Step Hierarchy — runs, steps, vectors, measurements #

This page is the single reference for Litmus's run-data hierarchy: what each level represents, how the levels nest, and how they're identified in the event log and the materialized tables. Pair it with Outcomes for what each level's verdict means and where it gets set, and Step Manifest for the planned-vs-executed reconciliation.

The hierarchy #

TestRun                              ← one per pytest session
└── Step                             ← class container (one per class; one per outer iteration if the class is swept)
    └── Step                         ← test method (one per pytest item)
        └── TestVector               ← one per inner iteration (1 for normal swept tests; N for `vectors`-fixture tests)
            └── Measurement          ← one per `measure` / `verify` call

Each level emits its own event in the run log.
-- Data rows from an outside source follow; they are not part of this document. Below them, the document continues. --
(* ===== verification/Fees.v ===== *)
(** * Fees

    [program-runtime/src/compute_budget.rs] and [prioritization_fee.rs], [sdk/src/compute_budget.rs],
    [sdk/src/fee.rs] and [calculate_fee] of [runtime/src/bank.rs]: the compute budget a message asks
    for, and the fee it pays. *)

From Stdlib Require Import Strings.Byte Floats.SpecFloat.
From S2P Require Import Prelude Sdk Rent Borsh SystemInstruction Transaction Runtime Message MessageProcessor MessageSafety RentCollection.

(** ** Compute budget instructions *)
Definition compute_budget_id : Pubkey :=
  pubkey_of_Z 0x306466fe5211732ffecadba72c39be7bc8ce5bbc5f7126b2c439b3a40000000.

Inductive ComputeBudgetInstruction : Type :=
| RequestUnitsDeprecated (units additional_fee : Z)
| RequestHeapFrame (bytes : Z)
| SetComputeUnitLimit (units : Z)
| SetComputeUnitPrice (micro_lamports : Z).

Section codec.
Context {B : BorshCrate}.

Definition budget_serialize (i : ComputeBudgetInstruction) : list byte :=
  match i with
  | RequestUnitsDeprecated units additional_fee => ser_u8 x00 ++ ser_u32 units ++ ser_u32 additional_fee
  | RequestHeapFrame bytes => ser_u8 x01 ++ ser_u32 bytes
  | SetComputeUnitLimit units => ser_u8 x02 ++ ser_u32 units
  | SetComputeUnitPrice micro_lamports => ser_u8 x03 ++ ser_u64 micro_lamports
  end.

Definition budget_deserialize : reader ComputeBudgetInstruction :=
  tag ← de_u8;
  match tag with
  | x00 => units ← de_u32; additional_fee ← de_u32; mret (RequestUnitsDeprecated units additional_fee)
  | x01 => bytes ← de_u32; mret (RequestHeapFrame bytes)
  | x02 => units ← de_u32; mret (SetComputeUnitLimit units)
  | x03 => micro_lamports ← de_u64; mret (SetComputeUnitPrice micro_lamports)
  | _ => fun _ => Err (unexpected_variant tag)
  end.

Definition request_heap_frame (bytes : Z) : Instruction :=
  mkInstruction compute_budget_id [] (budget_serialize (RequestHeapFrame bytes)).
Definition set_compute_unit_limit (units : Z) : Instruction :=
  mkInstruction compute_budget_id [] (budget_serialize (SetComputeUnitLimit units)).
Definition set_compute_unit_price (micro_lamports : Z) : Instruction :=
  mkInstruction compute_budget_id [] (budget_serialize (SetComputeUnitPrice micro_lamports)).

End codec.

(** ** [prioritization_fee.rs] *)
Definition MICRO_LAMPORTS_PER_LAMPORT : Z := 1000000.
Definition U128_MAX : Z := 2 ^ 128 - 1.

Inductive PrioritizationFeeType : Type :=
| ComputeUnitPrice (cu_price : Z)
| Deprecated (fee : Z).

Record PrioritizationFeeDetails : Type := mkFeeDetails { pf_fee : Z; pf_priority : Z }.
Definition PrioritizationFeeDetails_default : PrioritizationFeeDetails := mkFeeDetails 0 0.

(** [u64::try_from(x).unwrap_or(u64::MAX)] *)
Definition u64_or_max (x : Z) : Z := if x <=? U64_MAX then x else U64_MAX.

Definition PrioritizationFeeDetails_new (fee_type : PrioritizationFeeType) (compute_unit_limit : Z)
    : PrioritizationFeeDetails :=
  match fee_type with
  | Deprecated fee =>
      let priority :=
        if compute_unit_limit =? 0 then 0
        else u64_or_max (Z.min U128_MAX (fee * MICRO_LAMPORTS_PER_LAMPORT) / compute_unit_limit) in
      mkFeeDetails fee priority
  | ComputeUnitPrice cu_price =>
      let micro_lamport_fee := Z.min U128_MAX (cu_price * compute_unit_limit) in
      let fee := Z.min U128_MAX (micro_lamport_fee + saturating_sub MICRO_LAMPORTS_PER_LAMPORT 1)
                 / MICRO_LAMPORTS_PER_LAMPORT in
      mkFeeDetails (u64_or_max fee) cu_price
  end.

(** ** [compute_budget.rs] *)
Definition DEFAULT_INSTRUCTION_COMPUTE_UNIT_LIMIT : Z := 200000.
Definition MAX_COMPUTE_UNIT_LIMIT : Z := 1400000.
Definition MAX_HEAP_FRAME_BYTES : Z := 256 * 1024.
Definition MIN_HEAP_FRAME_BYTES : Z := 32 * 1024.

(** The fields a message sets and the depth of calls; the others are the costs of the syscalls. *)
Record ComputeBudget : Type := mkBudget {
  compute_unit_limit : Z;
  max_invoke_depth : nat;
  heap_size : option Z
}.

Definition ComputeBudget_new (compute_unit_limit : Z) : ComputeBudget := mkBudget compute_unit_limit 4 None.
Definition ComputeBudget_default : ComputeBudget := ComputeBudget_new MAX_COMPUTE_UNIT_LIMIT.

(** The variables of the loop of [process_instructions]. *)
Record Requests : Type := mkRequests {
  num_non_compute_budget_instructions : Z;
  updated_compute_unit_limit : option Z;
  requested_heap_size : option (Z * nat);
  prioritization_fee : option PrioritizationFeeType
}.

Definition is_some {A} (o : option A) : bool := match o with Some _ => true | None => false end.

Section budget.
Context {B : BorshCrate}.
Variables default_units_per_instruction support_set_compute_unit_price_ix : bool.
Each level rolls its outcome up to the next level via the severity-max ladder (see Outcomes). verify and measure are pytest fixtures; vectors is the self-loop fixture.

What each level is #

TestRun #

One run = one pytest session. Wraps a session_id, run_id, uut_serial, station, fixture, operator — all of it is the run-level context.

Events: RunStarted at session start, RunEnded at session end. The session also emits SessionStarted / SessionEnded, but those are session-scoped (could span multiple runs in a multi-slot harness).

Step — the unit of "one thing the test did" #

A step is a named, ordered unit. Two kinds, but they share one event type and one shape:

Container step (class container). Synthesized by the pytest plugin when execution enters a test class. Methods inside the class push beneath it on the step stack. When the class is swept (class-level @pytest.mark.litmus_sweeps), one container step is emitted per outer iteration — each with its own vector_index and inputs={outer_param: value}.
Method step. One per pytest-collected item. The test function's body is the step's work.

Whether a step is a class container or a method isn't a separate flag — it's implied by the nesting: a step is a container when at least one other step names it as its parent_path.

Events: StepStarted when the step opens, StepEnded when it closes. parent_path on both events names the enclosing step (empty string for root-level).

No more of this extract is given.